Mas a gente tem fome de quê? A gente tem sede de quê? É certo que a gente não quer só comida!. É certo que uma ração diária, do tamanho da esmola da acumulação capitalista, que é exorbitante, não é suficiente para a soberania de qualquer país.
Ninguém melhor para decifrar o sentido da pergunta do que Patativa do Assaré e Florestan Fernandes, muito presentes ali, na escola. Patativa, poeta sertanejo de Assaré, Ceará, dá nome ao auditório do lado. Filho de agricultores, aprende cantar a vida do sertanejo, com seus desafios e esperanças. Florestan, de corpo inteiro, fica perto da sala de internet. Sociólogo marxista, ele publicou mais de 50 obras e construiu um caminho inovador, afastado tanto do dogmatismo quanto da exagerada concessão de esquerda.
O velho e terno Florestan! Com justeza ele dá nome à escola, e segue sua trincheira. Suas mãos trêmulas sobre a bengala, que lhe apóia as pernas, e um olhar sereno e firme, que indica o Caminho: o socialismo se impõe cada vez mais como uma necessidade.
Esse sonho só é arroubo da juventude nos becos do pensamento titubeante, que leva ao adesismo e ao esquerdismo, que se encontram na mesma estrada como as pontas-extremos de um mesmo novelo.
O adesismo, exageradamente pragmático, fanático, compõe com cobras e lagartos. O esquerdismo, preconceituoso, foge do governo como o diabo foge da cruz. Em ambos, mora a falta de esperança na mudança estrutural e real da sociedade. Em ambos, mora a fragilidade ideológica.
É fácil ser a favor do desenvolvimentismo de cunho neoliberal. É fácil ser apenas contra também. Desafiante é entrar nesse jogo intrincado de forças ora totalmente opostas ora apenas conflitantes ora aliadas e fazer dele um passo além, aproveitando as brechas e contradições como verdadeiras alavancas de mudança.

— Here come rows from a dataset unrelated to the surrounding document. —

(* ===== verification/OrderLock.v ===== *)
(** Order locks ([slicer-sdk/src/order_lock.rs], and the functions of
    [slicer-runtime/src/layer_executor.rs] from [apply_entity_order_proposal] to
    [apply_order_proposal]).

    A module locks a sequence of paths by giving them a tag.  The host rewrites local
    tags to tags of the layer, checks that a module that replaces the infill kept the
    locked sequences, and checks that a proposed print order moves a locked sequence as
    a whole. *)
From stdpp Require Import prelude gmap strings list.
From S2P Require Import Prelude Ir Float32 Blackboard LayerArena Planar LayerIr.

#[local] Open Scope string_scope.
#[local] Open Scope list_scope.
#[local] Open Scope nat_scope.

(** ** Tags *)

Definition GLOBAL_BIT : Z := Z.shiftl 1 63.

Module Allocator.
Record OrderLockAllocator := { next : Z }.

Definition new : OrderLockAllocator := {| next := 1 |}.
Definition from_next (n : Z) : OrderLockAllocator := {| next := n |}.

Definition allocate (a : OrderLockAllocator) : OrderLockAllocator * option Z :=
  if Z.leb (Z.shiftl 1 63) (next a) then (a, None)
  else ({| next := next a + 1 |}%Z, Some (next a)).
End Allocator.

(** [next_global] is a [u64]: [+= 1] wraps. *)
Fixpoint remap_order_locks_to_global (paths : list ExtrusionPath3D) (next_global : Z)
    : list ExtrusionPath3D * Z * result unit string :=
  match paths with
  | [] => ([], next_global, Ok tt)
  | path :: rest =>
      match ep_order_lock path with
      | None =>
          let '(rest, next_global, r) := remap_order_locks_to_global rest next_global in
          (path :: rest, next_global, r)
      | Some tag =>
          if Z.eqb (Z.land tag GLOBAL_BIT) 0 then
            if Z.eqb tag 0 then (path :: rest, next_global, Err "order-lock tag 0 is invalid")
            else
              let path := with_order_lock path (Some (Z.lor GLOBAL_BIT next_global)) in
              let next_global := ((next_global + 1) `mod` (u64_max + 1))%Z in
              let '(rest, next_global, r) := remap_order_locks_to_global rest next_global in
              (path :: rest, next_global, r)
          else if Z.leb (Z.lor GLOBAL_BIT next_global) tag then
            (path :: rest, next_global, Err ("unknown global tag " +:+ show_uint tag))
          else
            let '(rest, next_global, r) := remap_order_locks_to_global rest next_global in
            (path :: rest, next_global, r)
      end
  end.

Definition with_sparse_infill (r : InfillRegion) (paths : list ExtrusionPath3D) : InfillRegion :=
  {| if_object_id := if_object_id r; if_region_id := if_region_id r;
     if_variant_chain := if_variant_chain r; sparse_infill := paths;
     solid_infill := solid_infill r; ironing := ironing r;
     internal_bridge_infill := internal_bridge_infill r |}.

Definition with_inf_regions (ir : InfillIR) (rs : list InfillRegion) : InfillIR :=
  {| inf_schema_version := inf_schema_version ir; inf_global_layer_index := inf_global_layer_index ir;
     inf_regions := rs; inf_raft_regions := inf_raft_regions ir |}.

Definition slicer_runtime_order_lock_remap (paths : list ExtrusionPath3D) (next : Z)
    : list ExtrusionPath3D * Z * result unit LayerStageError :=
  match remap_order_locks_to_global paths next with
  | (paths, next, Ok u) => (paths, next, Ok u)
  | (paths, next, Err message) => (paths, next, Err (OrderLockViolation message))
  end.

Fixpoint remap_regions (regions : list InfillRegion) (next : Z)
    : list InfillRegion * result unit LayerStageError :=
  match regions with
  | [] => ([], Ok tt)
  | region :: rest =>
      match slicer_runtime_order_lock_remap (sparse_infill region) next with
      | (paths, next, Ok _) =>
          let '(rest, r) := remap_regions rest next in
          (with_sparse_infill region paths :: rest, r)
      | (paths, _, Err e) => (with_sparse_infill region paths :: rest, Err e)
      end
  end.

Definition remap_infill_order_locks_from (ir : InfillIR) (next : Z)
    : InfillIR * result unit LayerStageError :=
  let '(regions, r) := remap_regions (inf_regions ir) next in (with_inf_regions ir regions, r).

Definition sparse_locks (ir : InfillIR) : list Z :=
  omap ep_order_lock (concat (sparse_infill <$> inf_regions ir)).

Definition next_global_infill_tag (ir : InfillIR) : Z :=
  let tags := (fun tag => Z.land tag (Z.lnot GLOBAL_BIT)) <$>
              filter (fun tag => Z.land tag GLOBAL_BIT ≠ 0%Z) (sparse_locks ir) in
  match tags with
  | [] => 0
  | t :: ts => foldr Z.max t ts + 1
  end%Z.

(** ** Proposed print orders *)

(** [(start + 1..=len).find(|&i| i == len || !same(i)).unwrap_or(len)]. *)
Definition run_end (same : nat -> bool) (start len : nat) : nat :=
  default len (find_first (fun i => (i =? len) || negb (same i)) (seq (start + 1) (len - start))).

Definition entity_lock (entities : list PrintEntity) (i : nat) : option Z :=
  entities !! i ≫= fun e => ep_order_lock (pe_path e).

Definition in_block (start end_ : nat) (idx : Z) : bool :=
  (start <=? Z.to_nat idx) && (Z.to_nat idx <? end_).

(** The slots of the proposal that hold an index of the block; [None] is the marker
    [usize::MAX] of an index that is reversed (no vector has a slot of that number). *)
Definition block_positions (proposal : list (Z * bool)) (start end_ : nat) : list (option nat) :=
  omap (fun e : nat * (Z * bool) =>
          if in_block start end_ e.2.1 then Some (if e.2.2 then None else Some e.1) else None)
       (enumerate proposal).

(** [positions.windows(2).all(|w| w[1] == w[0] + 1)]. *)
Fixpoint contiguous (positions : list nat) : bool :=
  match positions with
  | a :: (b :: _) as rest => (b =? a + 1) && contiguous rest
  | _ => true
  end.

Definition is_marker (p : option nat) : bool := match p with Some _ => false | None => true end.

Definition validate_block (entities : list PrintEntity) (proposal : list (Z * bool)) (start : nat)
    : result unit string :=
  match entity_lock entities start with
  | None => Ok tt
  | Some tag =>
      let same i := bool_decide (entity_lock entities i = Some tag) in
      if (0 <? start) && same (start - 1)%nat then Ok tt
      else
        let end_ := run_end same start (length entities) in
        let positions := block_positions proposal start end_ in
        if existsb is_marker positions then
          Err ("set-entity-order: locked block " +:+ show_uint tag +:+ " was reversed")
        else if negb (length positions =? end_ - start) then
          Err ("set-entity-order: locked block " +:+ show_uint tag +:+ " was split")
        else
          let slots := omap id positions in
          let ordered := forallb (fun e : nat * nat =>
            match proposal !! e.2 with
            | Some (idx, _) => Z.to_nat idx =? start + e.1
            | None => false
            end) (enumerate slots) in
          if negb (contiguous slots) || negb ordered then
            Err ("set-entity-order: locked block " +:+ show_uint tag +:+ " was interleaved or reordered")
          else Ok tt
  end.

Definition validate_entity_order_locks (entities : list PrintEntity) (proposal : list (Z * bool))
    : result unit string :=
  for_each (validate_block entities proposal) (seq 0 (length entities)).

Section order_proposal.
Context {T : Type} (reverse_item : T -> T) (set_topo_order : T -> Z -> T).

Definition check_index (n : nat) (e : Z * bool) : result unit string :=
  if n <=? Z.to_nat e.1 then
    Err ("set-entity-order: index " +:+ show_uint e.1 +:+ " out of range [0, " +:+
         show_uint (Z.of_nat n) +:+ ")")
  else Ok tt.

Fixpoint check_unique (seen : list bool) (proposal : list (Z * bool)) : result unit string :=
  match proposal with
  | [] => Ok tt
  | (idx, _) :: rest =>
      match seen !! Z.to_nat idx with
      | Some true => Err ("set-entity-order: duplicate index " +:+ show_uint idx)
      | _ => check_unique (<[Z.to_nat idx := true]> seen) rest
      end
  end.

(** The last loop: each slot takes its item out of the buckets. *)
Fixpoint place (buckets : list (option T)) (new_slot : nat) (proposal : list (Z * bool))
    : exec (list T) :=
  match proposal with
  | [] => Done []
  | (idx, reverse) :: rest =>
      match buckets !! Z.to_nat idx with
      | Some (Some item) =>
          let item := if reverse then reverse_item item else item in
          let item := set_topo_order item (wrap_u32 (Z.of_nat new_slot)) in
          let! items := place (<[Z.to_nat idx := None]> buckets) (S new_slot) rest in
          Done (item :: items)
      | _ => Panicked
      end
  end.

Definition check_proposal (n : nat) (proposal : list (Z * bool)) : result unit string :=
  if negb (length proposal =? n) then
    Err ("set-entity-order: expected " +:+ show_uint (Z.of_nat n) +:+ " indices, got " +:+
         show_uint (Z.of_nat (length proposal)))
  else
    let? _ := for_each (check_index n) proposal in
    check_unique (replicate n false) proposal.

Definition apply_order_proposal (items : list T) (proposal : list (Z * bool))
    : exec (list T * result unit string) :=
  match check_proposal (length items) proposal with
  | Err message => Done (items, Err message)
  | Ok _ =>
      let! items := place (Some <$> items) 0 proposal in
      Done (items, Ok tt)
  end.
End order_proposal.

Definition reverse_points (e : PrintEntity) : PrintEntity :=
  {| pe_entity_id := pe_entity_id e;
     pe_path := with_points (pe_path e) (reverse (ep_points (pe_path e)));
     pe_role := pe_role e; pe_region_key := pe_region_key e;
     pe_topo_order := pe_topo_order e; pe_tool_index := pe_tool_index e |}.

Definition with_topo_order (e : PrintEntity) (topo_order : Z) : PrintEntity :=
  {| pe_entity_id := pe_entity_id e; pe_path := pe_path e; pe_role := pe_role e;
     pe_region_key := pe_region_key e; pe_topo_order := topo_order;
     pe_tool_index := pe_tool_index e |}.

(** ** Locked infill blocks *)

(** [range.all(p)] where [p] indexes a vector and may panic. *)
Fixpoint all_range (p : nat -> option bool) (l : list nat) : option bool :=
  match l with
  | [] => Some true
  | j :: l => b ← p j; if b : bool then all_range p l else Some false
  end.

(** The search of one block in the new paths; [None] is an index out of bounds. *)
Fixpoint find_block (new_paths block : list ExtrusionPath3D) (starts : list nat) : option bool :=
  match starts with
  | [] => Some false
  | i :: starts =>
      points_match ← all_range (fun j =>
        p ← new_paths !! (i + j)%nat; q ← block !! j; Some (points_eqb (ep_points p) (ep_points q)))
        (seq 0 (length block));
      all_tagged ← all_range (fun j =>
        p ← new_paths !! (i + j)%nat; Some (bool_decide (is_Some (ep_order_lock p))))
        (seq 0 (length block));
      if (points_match : bool) && (all_tagged : bool) then Some true
      else find_block new_paths block starts
  end.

A revolução cotidiana de Cuba escolheu esse caminho. Permanecem por toda a Ilha os Comitês de Defesa da Revolução. Espalha-se, pelo mundo todo, a solidariedade internacional de Cuba. Internamente, revolucionaram-se a saúde e a educação. Fez-se a revolução energética para garantir luz elétrica a todas as famílias. Propugna-se agora a revolução econômica para vencer o boicote covarde dos Estados Unidos e os aliados do imperialismo. Nesse aspecto, é salutar a construção do Porto Mariel na ilha caribenha com o apoio do governo brasileiro. E a participação grandiosa dos médicos cubanos no Mais Médico. Pessoas simples de Brasil Novo, Vitória do Xingu e Altamira, no Pará, têm comentado da forma diferenciada como atendem o povo.
O socialismo cubano quer avançar! Por isso aquele grupo está ali, na Florestan, e tantos outros estão em diferentes partes do mundo. Querem trocar saberes sobre as diversas experiências de associativismo ao redor do mundo e impulsionar a economia na Ilha.
Avançar não significa embarcar na canoa furada e carcomida do capitalismo, sistema em que as coisas ficam mais belas que as pessoas. E por isso não presta! Avançar significa aprofundar ainda mais o socialismo. Discretamente, a revolução cubana segue no seu cotidiano, do quintal do império para a América Latina e para o mundo.